WHAT TO WORK ON
Starting with the first line below, reproduce each line exactly until you have included the one bearing "ebind m (fun r".

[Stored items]
....
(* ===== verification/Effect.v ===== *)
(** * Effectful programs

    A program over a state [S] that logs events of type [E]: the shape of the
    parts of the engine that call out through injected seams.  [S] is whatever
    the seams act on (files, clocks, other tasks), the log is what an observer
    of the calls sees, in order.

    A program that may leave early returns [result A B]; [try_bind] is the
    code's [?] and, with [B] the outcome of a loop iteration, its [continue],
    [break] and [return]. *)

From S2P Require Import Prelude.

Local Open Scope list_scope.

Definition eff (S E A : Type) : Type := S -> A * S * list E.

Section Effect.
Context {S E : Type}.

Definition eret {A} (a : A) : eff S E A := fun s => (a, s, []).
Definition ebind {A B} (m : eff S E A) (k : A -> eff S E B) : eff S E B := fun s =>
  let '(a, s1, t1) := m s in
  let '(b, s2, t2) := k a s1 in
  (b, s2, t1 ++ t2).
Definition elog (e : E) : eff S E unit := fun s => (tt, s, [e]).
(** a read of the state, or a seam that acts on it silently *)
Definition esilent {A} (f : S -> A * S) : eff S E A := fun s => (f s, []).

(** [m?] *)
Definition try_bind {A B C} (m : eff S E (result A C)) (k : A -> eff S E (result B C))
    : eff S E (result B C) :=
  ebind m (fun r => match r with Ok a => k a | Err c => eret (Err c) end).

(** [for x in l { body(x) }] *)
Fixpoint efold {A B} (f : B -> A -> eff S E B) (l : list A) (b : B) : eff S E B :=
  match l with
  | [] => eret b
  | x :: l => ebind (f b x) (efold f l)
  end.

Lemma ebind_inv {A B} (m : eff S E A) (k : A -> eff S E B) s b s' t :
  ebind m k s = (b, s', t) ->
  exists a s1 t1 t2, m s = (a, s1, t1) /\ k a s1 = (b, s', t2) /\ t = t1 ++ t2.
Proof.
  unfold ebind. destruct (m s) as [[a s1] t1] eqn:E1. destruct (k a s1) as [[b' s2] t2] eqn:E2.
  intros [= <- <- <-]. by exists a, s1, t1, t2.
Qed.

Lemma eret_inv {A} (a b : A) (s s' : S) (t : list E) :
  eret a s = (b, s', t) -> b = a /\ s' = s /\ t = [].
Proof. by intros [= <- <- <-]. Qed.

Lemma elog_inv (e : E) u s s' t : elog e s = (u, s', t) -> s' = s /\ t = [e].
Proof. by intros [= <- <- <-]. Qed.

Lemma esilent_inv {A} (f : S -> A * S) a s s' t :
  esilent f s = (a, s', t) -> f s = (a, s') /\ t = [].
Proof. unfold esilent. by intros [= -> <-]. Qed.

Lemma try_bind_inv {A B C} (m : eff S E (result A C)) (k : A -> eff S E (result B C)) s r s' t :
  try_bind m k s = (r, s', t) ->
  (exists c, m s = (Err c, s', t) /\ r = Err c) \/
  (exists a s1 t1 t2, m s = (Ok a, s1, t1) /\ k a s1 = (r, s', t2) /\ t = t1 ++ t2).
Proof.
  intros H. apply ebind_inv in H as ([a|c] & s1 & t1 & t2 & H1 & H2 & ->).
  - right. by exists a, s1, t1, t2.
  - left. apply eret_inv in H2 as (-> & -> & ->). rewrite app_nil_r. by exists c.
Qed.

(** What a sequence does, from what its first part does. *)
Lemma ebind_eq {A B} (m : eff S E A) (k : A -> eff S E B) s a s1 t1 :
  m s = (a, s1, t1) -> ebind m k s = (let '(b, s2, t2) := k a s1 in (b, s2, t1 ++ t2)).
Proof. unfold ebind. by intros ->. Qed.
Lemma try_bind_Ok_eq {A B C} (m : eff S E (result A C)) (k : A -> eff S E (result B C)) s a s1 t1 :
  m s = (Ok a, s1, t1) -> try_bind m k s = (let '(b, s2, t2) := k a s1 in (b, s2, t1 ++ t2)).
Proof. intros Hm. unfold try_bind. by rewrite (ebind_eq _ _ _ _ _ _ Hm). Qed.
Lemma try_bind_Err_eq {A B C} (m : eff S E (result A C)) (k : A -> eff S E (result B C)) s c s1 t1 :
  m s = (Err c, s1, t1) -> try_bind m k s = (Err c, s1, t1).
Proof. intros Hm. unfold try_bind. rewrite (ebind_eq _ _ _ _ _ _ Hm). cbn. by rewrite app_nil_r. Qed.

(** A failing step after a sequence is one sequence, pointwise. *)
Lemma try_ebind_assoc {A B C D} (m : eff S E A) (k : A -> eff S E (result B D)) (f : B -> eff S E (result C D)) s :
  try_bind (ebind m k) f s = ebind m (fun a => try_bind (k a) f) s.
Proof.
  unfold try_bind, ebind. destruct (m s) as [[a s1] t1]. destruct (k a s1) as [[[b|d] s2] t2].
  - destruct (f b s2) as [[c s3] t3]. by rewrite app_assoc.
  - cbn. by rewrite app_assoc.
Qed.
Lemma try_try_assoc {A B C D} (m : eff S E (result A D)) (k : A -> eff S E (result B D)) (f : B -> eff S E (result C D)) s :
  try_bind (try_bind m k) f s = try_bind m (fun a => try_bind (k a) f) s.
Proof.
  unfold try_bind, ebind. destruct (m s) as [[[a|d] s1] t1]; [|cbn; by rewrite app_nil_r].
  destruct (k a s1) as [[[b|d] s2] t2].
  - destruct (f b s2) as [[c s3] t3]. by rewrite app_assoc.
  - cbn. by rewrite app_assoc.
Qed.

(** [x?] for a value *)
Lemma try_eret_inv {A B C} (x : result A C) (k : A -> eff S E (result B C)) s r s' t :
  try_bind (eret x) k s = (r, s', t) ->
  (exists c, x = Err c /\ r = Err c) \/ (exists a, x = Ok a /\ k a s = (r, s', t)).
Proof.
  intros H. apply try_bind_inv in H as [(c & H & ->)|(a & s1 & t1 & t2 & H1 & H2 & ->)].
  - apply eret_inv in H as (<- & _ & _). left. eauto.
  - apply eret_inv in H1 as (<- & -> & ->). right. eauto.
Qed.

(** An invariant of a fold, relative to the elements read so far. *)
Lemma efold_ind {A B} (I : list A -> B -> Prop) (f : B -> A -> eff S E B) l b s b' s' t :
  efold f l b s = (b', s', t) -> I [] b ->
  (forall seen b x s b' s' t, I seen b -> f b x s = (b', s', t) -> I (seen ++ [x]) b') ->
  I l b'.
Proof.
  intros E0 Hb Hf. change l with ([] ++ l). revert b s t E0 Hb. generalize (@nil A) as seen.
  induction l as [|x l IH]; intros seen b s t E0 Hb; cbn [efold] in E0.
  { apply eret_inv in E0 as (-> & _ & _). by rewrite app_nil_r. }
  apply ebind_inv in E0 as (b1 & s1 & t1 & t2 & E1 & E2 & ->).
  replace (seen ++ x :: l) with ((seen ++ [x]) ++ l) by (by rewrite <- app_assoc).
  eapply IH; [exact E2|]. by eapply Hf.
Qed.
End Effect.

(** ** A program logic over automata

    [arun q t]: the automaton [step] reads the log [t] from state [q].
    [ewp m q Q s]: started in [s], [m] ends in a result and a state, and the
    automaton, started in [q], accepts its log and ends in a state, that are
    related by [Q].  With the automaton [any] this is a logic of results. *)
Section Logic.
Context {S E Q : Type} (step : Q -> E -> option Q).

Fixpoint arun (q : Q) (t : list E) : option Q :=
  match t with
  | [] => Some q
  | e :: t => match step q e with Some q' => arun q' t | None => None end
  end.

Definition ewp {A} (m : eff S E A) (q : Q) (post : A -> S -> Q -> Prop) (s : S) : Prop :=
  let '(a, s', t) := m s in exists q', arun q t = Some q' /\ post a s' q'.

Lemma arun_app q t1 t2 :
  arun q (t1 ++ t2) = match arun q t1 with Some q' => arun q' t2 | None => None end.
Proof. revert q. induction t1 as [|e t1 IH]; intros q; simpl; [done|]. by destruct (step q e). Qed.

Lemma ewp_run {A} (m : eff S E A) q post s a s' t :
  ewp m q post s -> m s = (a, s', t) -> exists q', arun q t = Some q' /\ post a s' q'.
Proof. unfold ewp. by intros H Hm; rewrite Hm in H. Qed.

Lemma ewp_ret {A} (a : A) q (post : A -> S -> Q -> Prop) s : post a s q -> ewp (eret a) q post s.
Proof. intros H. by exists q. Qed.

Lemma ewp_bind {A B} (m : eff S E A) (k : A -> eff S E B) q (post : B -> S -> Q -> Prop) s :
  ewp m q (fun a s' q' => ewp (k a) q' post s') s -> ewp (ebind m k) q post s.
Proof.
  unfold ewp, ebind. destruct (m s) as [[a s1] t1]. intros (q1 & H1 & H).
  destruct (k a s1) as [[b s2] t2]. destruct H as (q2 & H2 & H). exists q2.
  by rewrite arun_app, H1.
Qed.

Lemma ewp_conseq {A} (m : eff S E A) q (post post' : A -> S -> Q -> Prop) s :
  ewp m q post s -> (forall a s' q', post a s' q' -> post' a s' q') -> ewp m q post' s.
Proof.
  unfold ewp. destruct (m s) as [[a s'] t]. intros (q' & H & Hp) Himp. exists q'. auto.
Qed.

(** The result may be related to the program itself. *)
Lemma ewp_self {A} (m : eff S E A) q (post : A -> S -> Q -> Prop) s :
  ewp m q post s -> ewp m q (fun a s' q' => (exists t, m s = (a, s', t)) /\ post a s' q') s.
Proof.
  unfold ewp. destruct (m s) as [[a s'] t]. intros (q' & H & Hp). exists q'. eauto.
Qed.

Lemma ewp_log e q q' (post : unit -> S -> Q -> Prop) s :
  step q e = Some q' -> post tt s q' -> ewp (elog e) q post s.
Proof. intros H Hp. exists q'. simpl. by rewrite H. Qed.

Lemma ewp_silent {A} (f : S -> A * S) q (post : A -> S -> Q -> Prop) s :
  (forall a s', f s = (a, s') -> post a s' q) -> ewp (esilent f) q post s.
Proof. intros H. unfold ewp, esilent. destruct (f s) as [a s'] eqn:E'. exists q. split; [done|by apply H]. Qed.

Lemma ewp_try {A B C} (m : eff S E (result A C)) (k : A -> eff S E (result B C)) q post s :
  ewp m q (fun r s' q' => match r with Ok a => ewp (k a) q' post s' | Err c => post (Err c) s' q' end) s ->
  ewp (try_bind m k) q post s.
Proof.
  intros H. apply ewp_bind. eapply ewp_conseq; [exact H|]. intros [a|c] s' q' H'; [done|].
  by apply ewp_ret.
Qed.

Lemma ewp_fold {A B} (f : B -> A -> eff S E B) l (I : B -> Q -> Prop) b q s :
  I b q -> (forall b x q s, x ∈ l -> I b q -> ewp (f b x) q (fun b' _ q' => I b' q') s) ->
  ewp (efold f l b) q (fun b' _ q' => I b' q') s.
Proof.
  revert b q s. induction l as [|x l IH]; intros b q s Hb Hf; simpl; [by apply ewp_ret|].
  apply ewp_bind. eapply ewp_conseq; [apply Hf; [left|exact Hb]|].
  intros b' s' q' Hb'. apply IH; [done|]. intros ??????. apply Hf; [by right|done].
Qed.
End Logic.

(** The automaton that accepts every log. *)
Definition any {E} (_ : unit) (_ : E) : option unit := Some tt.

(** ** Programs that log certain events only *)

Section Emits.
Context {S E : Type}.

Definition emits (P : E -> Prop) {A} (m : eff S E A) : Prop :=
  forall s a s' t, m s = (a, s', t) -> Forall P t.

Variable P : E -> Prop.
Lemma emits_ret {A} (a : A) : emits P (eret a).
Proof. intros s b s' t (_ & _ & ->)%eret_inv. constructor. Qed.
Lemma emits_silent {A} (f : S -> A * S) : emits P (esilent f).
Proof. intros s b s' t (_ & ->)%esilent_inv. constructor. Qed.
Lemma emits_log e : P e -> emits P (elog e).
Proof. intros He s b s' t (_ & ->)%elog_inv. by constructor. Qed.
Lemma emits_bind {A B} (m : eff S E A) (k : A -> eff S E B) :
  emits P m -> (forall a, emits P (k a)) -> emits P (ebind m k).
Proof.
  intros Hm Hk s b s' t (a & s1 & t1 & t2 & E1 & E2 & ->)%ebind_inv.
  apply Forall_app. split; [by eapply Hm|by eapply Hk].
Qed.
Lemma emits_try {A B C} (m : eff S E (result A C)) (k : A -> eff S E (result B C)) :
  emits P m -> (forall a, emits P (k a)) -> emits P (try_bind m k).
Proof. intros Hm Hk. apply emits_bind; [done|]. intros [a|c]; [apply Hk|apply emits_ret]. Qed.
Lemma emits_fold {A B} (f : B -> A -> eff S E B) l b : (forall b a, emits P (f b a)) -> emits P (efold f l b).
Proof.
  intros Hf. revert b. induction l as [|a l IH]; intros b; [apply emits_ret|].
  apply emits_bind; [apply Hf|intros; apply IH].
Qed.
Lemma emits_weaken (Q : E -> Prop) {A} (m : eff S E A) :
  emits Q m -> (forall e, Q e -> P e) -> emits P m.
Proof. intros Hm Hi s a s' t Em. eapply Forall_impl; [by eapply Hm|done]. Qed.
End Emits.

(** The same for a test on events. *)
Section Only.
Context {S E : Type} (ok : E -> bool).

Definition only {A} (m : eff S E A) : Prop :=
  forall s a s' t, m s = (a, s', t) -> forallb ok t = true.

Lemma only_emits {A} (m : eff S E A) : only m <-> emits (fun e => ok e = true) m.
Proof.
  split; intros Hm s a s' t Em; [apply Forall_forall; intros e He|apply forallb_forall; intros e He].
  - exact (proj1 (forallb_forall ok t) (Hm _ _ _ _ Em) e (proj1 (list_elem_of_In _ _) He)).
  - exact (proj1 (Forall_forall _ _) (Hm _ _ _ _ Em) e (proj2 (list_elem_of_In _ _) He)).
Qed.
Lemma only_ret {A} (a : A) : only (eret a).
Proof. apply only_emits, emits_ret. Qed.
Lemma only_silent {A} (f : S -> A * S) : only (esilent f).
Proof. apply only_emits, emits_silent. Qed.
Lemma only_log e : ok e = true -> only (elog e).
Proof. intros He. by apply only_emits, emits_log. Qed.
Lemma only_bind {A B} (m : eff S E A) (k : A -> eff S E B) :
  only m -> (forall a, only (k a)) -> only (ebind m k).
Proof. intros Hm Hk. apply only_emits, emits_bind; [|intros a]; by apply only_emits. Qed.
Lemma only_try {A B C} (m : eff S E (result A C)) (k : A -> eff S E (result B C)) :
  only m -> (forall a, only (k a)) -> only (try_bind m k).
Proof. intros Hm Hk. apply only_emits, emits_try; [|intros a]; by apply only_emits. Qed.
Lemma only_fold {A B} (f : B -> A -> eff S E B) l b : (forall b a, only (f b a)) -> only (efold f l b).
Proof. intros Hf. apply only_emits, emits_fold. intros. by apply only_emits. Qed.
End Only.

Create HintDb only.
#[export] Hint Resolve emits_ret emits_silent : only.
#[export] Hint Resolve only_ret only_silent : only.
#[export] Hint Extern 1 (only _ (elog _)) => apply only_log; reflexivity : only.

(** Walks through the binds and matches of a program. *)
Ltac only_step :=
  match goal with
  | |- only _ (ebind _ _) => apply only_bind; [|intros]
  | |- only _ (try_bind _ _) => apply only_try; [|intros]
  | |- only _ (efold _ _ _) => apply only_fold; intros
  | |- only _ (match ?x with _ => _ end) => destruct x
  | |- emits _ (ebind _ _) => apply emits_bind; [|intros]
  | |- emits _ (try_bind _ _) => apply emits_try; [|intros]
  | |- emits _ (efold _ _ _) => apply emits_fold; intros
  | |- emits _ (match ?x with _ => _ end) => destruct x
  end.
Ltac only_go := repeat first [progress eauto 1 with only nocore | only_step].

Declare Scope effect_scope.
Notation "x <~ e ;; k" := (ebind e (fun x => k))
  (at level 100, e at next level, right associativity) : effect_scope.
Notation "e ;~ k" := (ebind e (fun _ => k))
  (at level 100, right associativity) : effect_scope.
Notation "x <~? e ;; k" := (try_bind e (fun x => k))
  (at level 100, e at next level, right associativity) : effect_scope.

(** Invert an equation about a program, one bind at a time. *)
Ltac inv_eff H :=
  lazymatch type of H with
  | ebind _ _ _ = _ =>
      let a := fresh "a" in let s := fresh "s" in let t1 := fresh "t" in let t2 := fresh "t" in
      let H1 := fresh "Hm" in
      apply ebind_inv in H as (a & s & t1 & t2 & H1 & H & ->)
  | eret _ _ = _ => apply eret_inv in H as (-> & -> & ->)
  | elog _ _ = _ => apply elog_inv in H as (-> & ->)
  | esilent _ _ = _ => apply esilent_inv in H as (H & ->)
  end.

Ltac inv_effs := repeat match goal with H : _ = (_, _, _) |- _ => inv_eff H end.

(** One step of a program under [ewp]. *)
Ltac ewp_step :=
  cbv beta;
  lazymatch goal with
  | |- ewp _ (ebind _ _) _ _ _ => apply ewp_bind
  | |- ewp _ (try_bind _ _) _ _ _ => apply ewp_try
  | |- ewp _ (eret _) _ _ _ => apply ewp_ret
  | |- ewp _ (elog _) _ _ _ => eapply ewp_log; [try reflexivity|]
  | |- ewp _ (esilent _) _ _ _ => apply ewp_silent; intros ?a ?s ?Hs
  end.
....
FINISHED EXERCISE
(* ===== verification/Effect.v ===== *)
(** * Effectful programs

    A program over a state [S] that logs events of type [E]: the shape of the
    parts of the engine that call out through injected seams.  [S] is whatever
    the seams act on (files, clocks, other tasks), the log is what an observer
    of the calls sees, in order.

    A program that may leave early returns [result A B]; [try_bind] is the
    code's [?] and, with [B] the outcome of a loop iteration, its [continue],
    [break] and [return]. *)

From S2P Require Import Prelude.

Local Open Scope list_scope.

Definition eff (S E A : Type) : Type := S -> A * S * list E.

Section Effect.
Context {S E : Type}.

Definition eret {A} (a : A) : eff S E A := fun s => (a, s, []).
Definition ebind {A B} (m : eff S E A) (k : A -> eff S E B) : eff S E B := fun s =>
  let '(a, s1, t1) := m s in
  let '(b, s2, t2) := k a s1 in
  (b, s2, t1 ++ t2).
Definition elog (e : E) : eff S E unit := fun s => (tt, s, [e]).
(** a read of the state, or a seam that acts on it silently *)
Definition esilent {A} (f : S -> A * S) : eff S E A := fun s => (f s, []).

(** [m?] *)
Definition try_bind {A B C} (m : eff S E (result A C)) (k : A -> eff S E (result B C))
    : eff S E (result B C) :=
  ebind m (fun r => match r with Ok a => k a | Err c => eret (Err c) end).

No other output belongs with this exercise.